На этот раз, впрочем, Англия ошиблась в расчетах. 20 тысяч рублей, полученные у Англии, пошли на заключение перемирия и уплату контрибуции. Условия перемирия, установленные в 1617 году, были исключительно позорны для России. Смоленская и Новгород-Северская области были целиком уступлены. Владислав сохранил за собой даже права на московский престол и титул царя Всея Руси. Впрочем, России вернули за то отца царя Михаила Федоровича, Филарета, ездившего в свое время приглашать Владислава на царство, да так и застрявшего с тех пор в Польше в плену.
Через реку Поляковку были сделаны два моста: по одному шли русские из польского плена, по другому возвращались из русского плена поляки. По русскому мосту переехал и отец государев, митрополит, в недалеком будущем патриарх Филарет.

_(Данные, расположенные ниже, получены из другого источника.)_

(** * Telco churn classification utilities: a shallow embedding

    The development follows the four library modules of the project,
    [util/prepare.py], [util/acquire.py], [util/model.py] and
    [util/explore.py].  Each Python function is embedded under its own
    name.  The calls into pandas, numpy and scikit-learn are embedded from
    the documented behaviour of these libraries; where a library routine
    is randomised, numerical, talks to the outside world or differs from
    one version of the library to the next, it is a [Variable] of the
    enclosing [Section], and a statement that needs a part of its contract
    names it as a premise.

    Conventions.
    - Python exceptions are values of [py_error]; a call that can raise
      returns a [result].
    - A float is modelled by the rational it denotes ([Qc]); the statements
      only mention the floats [0.0] and [1.0], which are exact.
    - A function with a statement that assigns into an object it was
      handed (a frame, a dictionary, the files, a random generator) has
      that object as the state of a [stateful] computation: the state
      after the call is the object as the caller sees it afterwards.  A
      function embedded as a plain function has no such statement. *)

From Stdlib Require Import ZArith QArith Qcanon Qround Permutation Ascii.
From stdpp Require Import base strings list gmap.

Open Scope string_scope.
Open Scope list_scope.
Open Scope nat_scope.

(** ** Python values, exceptions *)

Inductive py_error :=
| NameError (name : string)
| KeyError (key : string)
| AttributeError (attr : string)
| IndexError
| ValueError (msg : string)
| OtherError (msg : string).

Inductive result (A : Type) :=
| Ok (a : A)
| Err (e : py_error).
Arguments Ok {A} a.
Arguments Err {A} e.

#[global] Instance result_ret : MRet result := fun A a => Ok a.
#[global] Instance result_bind : MBind result := fun A B f m =>
  match m with
  | Ok a => f a
  | Err e => Err e
  end.

Definition of_option {A} (o : option A) (e : py_error) : result A :=
  match o with
  | Some a => Ok a
  | None => Err e
  end.

Definition is_ok {A} (r : result A) : bool :=
  match r with
  | Ok _ => true
  | Err _ => false
  end.

(** Code with effects: a state is threaded through, and an exception
    leaves the state as it was when it was raised. *)
Definition stateful (S A : Type) : Type := S -> result A * S.

#[global] Instance stateful_ret {S} : MRet (stateful S) :=
  fun A a s => (Ok a, s).
#[global] Instance stateful_bind {S} : MBind (stateful S) :=
  fun A B f m s =>
    match m s with
    | (Ok a, s') => f a s'
    | (Err e, s') => (Err e, s')
    end.

Definition lift {S A} (r : result A) : stateful S A := fun s => (r, s).
Definition get_state {S} : stateful S S := fun s => (Ok s, s).
Definition put_state {S} (s : S) : stateful S unit := fun _ => (Ok tt, s).

(** The value of one cell of a table.  [CNaN] is the missing value. *)
Inductive cell :=
| CInt (z : Z)
| CFloat (q : Qc)
| CStr (s : string)
| CNaN.

#[global] Instance cell_eq_dec : EqDecision cell.
Proof. solve_decision. Defined.

Inductive dtype := int64 | float64 | object | uint8.

#[global] Instance dtype_eq_dec : EqDecision dtype.
Proof. solve_decision. Defined.

(** Python's [==] between two scalars, as numpy applies it elementwise.
    The missing value is different from everything, itself included. *)
Definition py_eq (a b : cell) : bool :=
  match a, b with
  | CInt x, CInt y => bool_decide (x = y)
  | CInt x, CFloat y => bool_decide (Q2Qc (inject_Z x) = y)
  | CFloat x, CInt y => bool_decide (x = Q2Qc (inject_Z y))
  | CFloat x, CFloat y => bool_decide (x = y)
  | CStr x, CStr y => bool_decide (x = y)
  | _, _ => false
  end.

(** ** Tables

    A [DataFrame] is column-major, as in pandas: an index of row labels and
    a list of named, typed columns.  A [Series] is one column with its
    index. *)

Record Column := mkColumn {
  c_name : string;
  c_dtype : dtype;
  c_values : list cell
}.

Record DataFrame := mkDataFrame {
  index : list Z;
  columns : list Column
}.

Record Series := mkSeries {
  s_index : list Z;
  s_dtype : dtype;
  s_values : list cell
}.

Definition column_names (df : DataFrame) : list string :=
  map c_name (columns df).

Definition n_rows (df : DataFrame) : nat := length (index df).

(** Every column is as long as the index. *)
Definition well_formed (df : DataFrame) : Prop :=
  Forall (fun c => length (c_values c) = n_rows df) (columns df).

(** [range(n)] as an index. *)
Definition RangeIndex (n : nat) : list Z := map Z.of_nat (seq 0 n).

(** [df[name]] and [df.name]: the first column carrying the label. *)
Definition find_column (name : string) (df : DataFrame) : option Column :=
  List.find (fun c => bool_decide (c_name c = name)) (columns df).

Definition to_series (df : DataFrame) (c : Column) : Series :=
  mkSeries (index df) (c_dtype c) (c_values c).

Definition getitem (df : DataFrame) (name : string) : result Series :=
  of_option (to_series df <$> find_column name df) (KeyError name).

Definition getattr (df : DataFrame) (name : string) : result Series :=
  of_option (to_series df <$> find_column name df) (AttributeError name).

(** [df[name] = values]: replaces the column in place when the label
    exists, appends a new last column otherwise. *)
Fixpoint set_column (name : string) (d : dtype) (vs : list cell)
    (cs : list Column) : list Column :=
  match cs with
  | [] => [mkColumn name d vs]
  | c :: cs' =>
      if bool_decide (c_name c = name)
      then mkColumn name d vs :: cs'
      else c :: set_column name d vs cs'
  end.

Definition setitem (df : DataFrame) (name : string) (d : dtype)
    (vs : list cell) : DataFrame :=
  mkDataFrame (index df) (set_column name d vs (columns df)).

(** Boolean-mask row selection [df[mask]]. *)
Fixpoint mask_filter {A} (mask : list bool) (l : list A) : list A :=
  match mask, l with
  | b :: mask', x :: l' =>
      if b then x :: mask_filter mask' l' else mask_filter mask' l'
  | _, _ => []
  end.

Definition select_rows (mask : list bool) (df : DataFrame) : DataFrame :=
  mkDataFrame (mask_filter mask (index df))
    (map (fun c => mkColumn (c_name c) (c_dtype c)
                     (mask_filter mask (c_values c))) (columns df)).

(** Positional row selection [df.iloc[positions]].  Every use below
    passes positions that are in range; a position out of range, on which
    pandas raises, is skipped here. *)
Definition take {A} (positions : list nat) (l : list A) : list A :=
  omap (fun p => l !! p) positions.

Definition iloc (positions : list nat) (df : DataFrame) : DataFrame :=
  mkDataFrame (take positions (index df))
    (map (fun c => mkColumn (c_name c) (c_dtype c)
                     (take positions (c_values c))) (columns df)).

(** The values of row [i], one per column. *)
Definition row_at (df : DataFrame) (i : nat) : list cell :=
  map (fun c => nth i (c_values c) CNaN) (columns df).

Definition row_values (df : DataFrame) : list (list cell) :=
  map (row_at df) (seq 0 (n_rows df)).

(** ** Strings *)

Fixpoint string_map (f : Ascii.ascii -> string) (s : string) : string :=
  match s with
  | EmptyString => EmptyString
  | String a s' => f a +:+ string_map f s'
  end.

Definition char (a : Ascii.ascii) : string := String a EmptyString.

(** [str.lower] on ASCII letters (column labels of the data set are
    ASCII). *)
Definition ascii_lower (a : Ascii.ascii) : Ascii.ascii :=
  let n := Ascii.N_of_ascii a in
  if ((65 <=? n) && (n <=? 90))%N then Ascii.ascii_of_N (n + 32) else a.

Definition str_lower (s : string) : string :=
  string_map (fun a => char (ascii_lower a)) s.

(** [str.replace(' ', '_', regex = False)]. *)
Definition replace_spaces (s : string) : string :=
  string_map (fun a => if Ascii.eqb a " "%char then "_" else char a) s.

(** [str.replace('\(|\)', '', regex = True)]. *)
Definition remove_parens (s : string) : string :=
  string_map (fun a => if Ascii.eqb a "("%char || Ascii.eqb a ")"%char then "" else char a) s.

(** Sorting of labels, as [sorted] orders Python strings. *)
Fixpoint insert_sorted {A} (leb : A -> A -> bool) (x : A) (l : list A) : list A :=
  match l with
  | [] => [x]
  | y :: l' => if leb x y then x :: l else y :: insert_sorted leb x l'
  end.

Definition sort_by {A} (leb : A -> A -> bool) (l : list A) : list A :=
  foldr (insert_sorted leb) [] l.

(** The head of a list is least in it. *)
Definition head_least {A} (leb : A -> A -> bool) (l : list A) : Prop :=
  forall h, head l = Some h -> forall y, y ∈ l -> leb h y = true.

(** ** The module namespace

    A function body resolves a free name in the globals of the module that
    defines it, at the time of the call. *)

Inductive library := pandas | numpy.

(** What a global name of the project can be bound to: a library module,
    or a function. *)
Inductive py_object :=
| Module (lib : library)
| Function (qualname : string).

#[global] Instance library_eq_dec : EqDecision library.
Proof. solve_decision. Defined.

#[global] Instance py_object_eq_dec : EqDecision py_object.
Proof. solve_decision. Defined.

(** Loop over a Python list with a body that may raise. *)
Fixpoint for_each {A S} (body : S -> A -> result S) (s : S) (l : list A) : result S :=
  match l with
  | [] => Ok s
  | x :: l' => s' ← body s x; for_each body s' l'
  end.

(** The same loop with a body that changes an object in place: when a
    turn raises, the turns before it have left their changes. *)
Fixpoint for_each_in_place {A S} (body : A -> stateful S unit) (l : list A)
    : stateful S unit :=
  match l with
  | [] => mret tt
  | x :: l' => _ ← body x; for_each_in_place body l'
  end.

(** * util/prepare.py *)

Module prepare.
(** ** Exceptions *)

Inductive exn :=
  | ValueError
  | OverflowError
  | ZeroDivisionError
  | IndexError
  | FileNotFoundError
  | FileExistsError
  | NotADirectoryError
  | IsADirectoryError
  | UnidentifiedImageError.

Inductive result (A : Type) :=
  | Ok (a : A)
  | Raise (e : exn).
Arguments Ok {A} a.
Arguments Raise {A} e.

#[global] Instance result_ret : MRet result := @Ok.
#[global] Instance result_bind : MBind result :=
  fun A B f m => match m with Ok a => f a | Raise e => Raise e end.

(** [for x in xs: acc = body(acc, x)], stopping at the first exception. *)
Fixpoint for_each {A S : Type} (xs : list A) (body : S -> A -> result S) (s : S)
  : result S :=
  match xs with
  | [] => Ok s
  | x :: xs' => s' ← body s x; for_each xs' body s'
  end.

(** [range(n)] *)
Definition range (n : Z) : list Z := seqZ 0 n.

(** ** Python floats: IEEE 754 binary64 *)

Module Float.

Definition prec : Z := 53.
Definition emax : Z := 1024.
Abbreviation float := spec_float.

(** [float(n)] for an int: the nearest binary64 (ties to even);
    OverflowError when the int is too large. *)
Definition of_int (n : Z) : result float :=
  match binary_normalize prec emax n 0 false with
  | S754_infinity _ => Raise OverflowError
  | f => Ok f
  end.

Definition mul : float -> float -> float := SFmul prec emax.
Definition sub : float -> float -> float := SFsub prec emax.
Definition sqrt : float -> float := SFsqrt prec emax.

(** The float literals of the script, as the parser rounds them. *)
Definition lit_0_02 : float := S754_finite false 5764607523034235 (-58).
Definition lit_0_18 : float := S754_finite false 6485183463413514 (-55).
Definition lit_0_7 : float := S754_finite false 6305039478318694 (-53).

(** [a / b] on ints: the correctly rounded quotient. *)
Definition true_div (a b : Z) : result float :=
  match a, b with
  | _, Z0 => Raise ZeroDivisionError
  | Z0, _ => Ok (S754_zero (b <? 0))
  | Zpos ma, Zpos mb =>
      Ok (SFdiv prec emax (S754_finite false ma 0) (S754_finite false mb 0))
  | Zpos ma, Zneg mb =>
      Ok (SFdiv prec emax (S754_finite false ma 0) (S754_finite true mb 0))
  | Zneg ma, Zpos mb =>
      Ok (SFdiv prec emax (S754_finite true ma 0) (S754_finite false mb 0))
  | Zneg ma, Zneg mb =>
      Ok (SFdiv prec emax (S754_finite true ma 0) (S754_finite true mb 0))
  end.

(** [n * x] and [x * n] with [n] an int. *)
Definition int_mul (n : Z) (x : float) : result float :=
  f ← of_int n; Ok (mul f x).
Definition mul_int (x : float) (n : Z) : result float :=
  f ← of_int n; Ok (mul x f).

(** [n - x] with [n] an int. *)
Definition int_sub (n : Z) (x : float) : result float :=
  f ← of_int n; Ok (sub f x).

(** [int(x)]: truncation toward zero. *)
Definition to_int (x : float) : result Z :=
  match x with
  | S754_zero _ => Ok 0
  | S754_infinity _ => Raise OverflowError
  | S754_nan => Raise ValueError
  | S754_finite s m e =>
      let a := match e with
               | Z0 => Zpos m
               | Zpos p => Zpos m * 2 ^ e
               | Zneg p => Zpos m / 2 ^ Zpos p
               end in
      Ok (if s then - a else a)
  end.

(** [math.sqrt(n)] with [n] an int. *)
Definition sqrt_int (n : Z) : result float :=
  if n <? 0 then Raise ValueError else f ← of_int n; Ok (sqrt f).

(** [x <= n] with [n] an int: Python compares the exact values. *)
Definition le_int (x : float) (n : Z) : bool :=
  match x with
  | S754_zero _ => 0 <=? n
  | S754_infinity s => s
  | S754_nan => false
  | S754_finite s m e =>
      let a := if s then Zneg m else Zpos m in
      match e with
      | Z0 => a <=? n
      | Zpos p => a * 2 ^ e <=? n
      | Zneg p => a <=? n * 2 ^ Zpos p
      end
  end.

Царь Михаил устраивает пышную встречу долгожданному папаше. Когда царь встретился с отцом, они полностью разыграли ту обычную процедуру боярских встреч, когда обе стороны, кланяясь друг другу в ноги, в то же время искоса поглядывают, а достаточно ли низко кланяется противная сторона. Земно кланяется митрополит царю. Земно кланяется царь митрополиту. Еще поклон. И еще. Умиляется простодушный народ московский. Гудя, трезвонят царские колокола.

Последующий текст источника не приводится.